論文は当初から3章構成の予定で、12月中旬までそのつもりだった。
第1章が、理論研究で、「主体的な鑑賞の能力」とは何かを文献調査から探る。
第2章が、事例研究で、「批評力を高める授業の手立て」とは何かを探る。
第3章で、実践検証研究として、「対話型音楽鑑賞授業」の授業モデルを、実際の授業を通して提案。
これで終わる予定だった。
ところが、『教育音楽 中・高版』最新号を読んで気が変わった。
特集は、「運命・第九」。そこに、地元の著名な実践家である先生が原稿を書いていた。
その先生は、「運命・第九」で5パターンの授業案を紹介。鑑賞だけでなく、表現領域や伝統音楽、道徳的内容も取り入れている。
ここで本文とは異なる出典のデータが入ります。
(** A mark in hexadecimal, as the daemon prints it, reads back as itself,
    alone or with a mask; a missing mask means all bits, a zero mark (for
    [mustMark]) and a zero mask are refused. *)
Lemma mark_roundtrip name v m :
  0 <= v < 2 ^ 32 -> 0 <= m < 2 ^ 32 ->
  let vs := "0x" +:+ format_x v in
  let ms := "0x" +:+ format_x m in
  mustMark name vs = (if v =? 0 then Fail (ZeroMark name vs) else Ok (true, v))
  /\ mustMarkSpec name vs = Ok (true, v, 0xffffffff)
  /\ mustMarkSpec name (vs +:+ "/" +:+ ms)
     = (if m =? 0 then Fail (ZeroMask name (vs +:+ "/" +:+ ms)) else Ok (true, v, m)).
Proof.
  intros Hv Hm. cbv zeta.
  assert (Hne : forall n t, seqb (("0x" +:+ format_x n) +:+ t) "" = false) by done.
  assert (Hne0 : forall n, seqb ("0x" +:+ format_x n) "" = false) by done.
  assert (Htrim : TrimSpace (("0x" +:+ format_x v) +:+ "/" +:+ "0x" +:+ format_x m)
                  = ("0x" +:+ format_x v) +:+ "/" +:+ "0x" +:+ format_x m).
  { apply TrimSpace_plain, all_chars_app; [apply format_x_plain|].
    apply all_chars_app; [by repeat split; unfold plain_char|apply format_x_plain]. }
  unfold mustMark, mustMarkSpec. split_and!.
  - rewrite TrimSpace_plain by apply format_x_plain. rewrite Hne0, ParseUint0_hex by done.
    by rewrite wrapU32_small.
  - rewrite TrimSpace_plain by apply format_x_plain.
    rewrite Hne0, Split_one by apply format_x_no_slash. rewrite Hne0, ParseUint0_hex by done.
    by rewrite wrapU32_small.
  - rewrite Htrim, Hne.
    change ("/" +:+ "0x" +:+ format_x m) with (String "/" ("0x" +:+ format_x m)).
    rewrite Split_cons by apply format_x_no_slash. rewrite Split_one by apply format_x_no_slash.
    rewrite !Hne0, !ParseUint0_hex by done. by rewrite !wrapU32_small.
Qed.
Lemma parse_digits_range base maxVal s n und v u :
  0 <= n <= maxVal -> parse_digits base maxVal s n und = Some (v, u) -> 0 <= v <= maxVal.
Proof.
  revert n und. induction s as [|c s IH]; intros n und Hn; cbn [parse_digits]; [by intros [= <- _]|].
  destruct (code c =? 95); [by apply IH|].
  destruct (if is_digit (code c) then _ else _) as [d|]; [|done].
  destruct (base <=? d); [done|]. destruct (_ <=? n); [done|].
  destruct (Z.ltb_spec maxVal (wrapU64 (wrapU64 (n * base) + d))); [by rewrite orb_true_r|].
  destruct (_ || _); [done|]. apply IH. pose proof (wrapU64_range (wrapU64 (n * base) + d)). lia.
Qed.
Lemma ParseUint0_range s v : ParseUint0 s 32 = Some v -> 0 <= v < 2 ^ 32.
Proof.
  unfold ParseUint0. destruct s as [|c s]; [done|]. destruct (base_prefix _) as [base digits].
  destruct (parse_digits _ _ _ _ _) as [[n u]|] eqn:E; [|done].
  apply parse_digits_range in E; [|lia]. destruct (u && _); [done|]. intros [= <-]. lia.
Qed.
Lemma mustMarkSpec_Ok name value en v m :
  mustMarkSpec name value = Ok (en, v, m) ->
  (en = false /\ v = 0 /\ m = 0 /\ TrimSpace value = EmptyString)
  \/ (en = true /\ 0 <= v < 2 ^ 32 /\ 0 < m < 2 ^ 32 /\ TrimSpace value <> EmptyString).
Proof.
  unfold mustMarkSpec. destruct (seqb (TrimSpace value) "") eqn:E.
  { intros [= <- <- <-]. apply bool_decide_eq_true in E. auto. }
  apply bool_decide_eq_false in E. destruct (Split _ _) as [|p0 rest]; [done|].
  destruct (_ || _); [done|]. destruct (ParseUint0 p0 32) as [mark|] eqn:Ep; [|done].
  apply ParseUint0_range in Ep. destruct rest as [|p1 rest].
  - intros [= <- <- <-]. right. rewrite !wrapU32_small by lia. split_and!; done || lia.
  - destruct (seqb p1 ""); [done|]. destruct (ParseUint0 p1 32) as [mask|] eqn:Em; [|done].
    apply ParseUint0_range in Em. destruct (Z.eqb_spec mask 0); [done|]. intros [= <- <- <-].
    right. rewrite !wrapU32_small by lia. split_and!; done || lia.
Qed.
Lemma mustMark_Ok name value en v :
  mustMark name value = Ok (en, v) ->
  (en = false /\ v = 0 /\ TrimSpace value = EmptyString)
  \/ (en = true /\ 0 < v < 2 ^ 32 /\ TrimSpace value <> EmptyString).
Proof.
  unfold mustMark. destruct (seqb (TrimSpace value) "") eqn:E.
  { intros [= <- <-]. apply bool_decide_eq_true in E. auto. }
  apply bool_decide_eq_false in E. destruct (ParseUint0 _ 32) as [mark|] eqn:Ep; [|done].
  apply ParseUint0_range in Ep. destruct (Z.eqb_spec mark 0); [done|]. intros [= <- <-].
  right. rewrite !wrapU32_small by lia. split_and!; done || lia.
Qed.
これを読んで、「あっ!」と思った。
「鑑賞の授業だけ提案しても…?」
例えば、「表現と鑑賞の一体化」や「伝統音楽とのかかわり」などを含めた「題材」を作れるようにならなきゃ、今後は厳しいのではないか、ということに気付かされたのである。
そこで、あわてて第4章を付け足した。
幸い、アイディアが浮かんだもので…。
つまり、
・表現領域と鑑賞領域の学習プロセスが共通している面があることに着目し、
・「対話型音楽鑑賞授業モデル」を活用して題材を作るモデルを作成し、
・以前自分が取り組んだ実践研究(鑑賞と創作と音環境への理解を合わせた題材づくり)を、修正・改善して具体的な題材を提案する
という内容を、短期間で書いた。これが苦しかった。もちろん、内容は拙いのだが…。
教育音楽に原稿を書いたU先生、ありがとうございました。先生からこれからもずっと学んでいきたいです。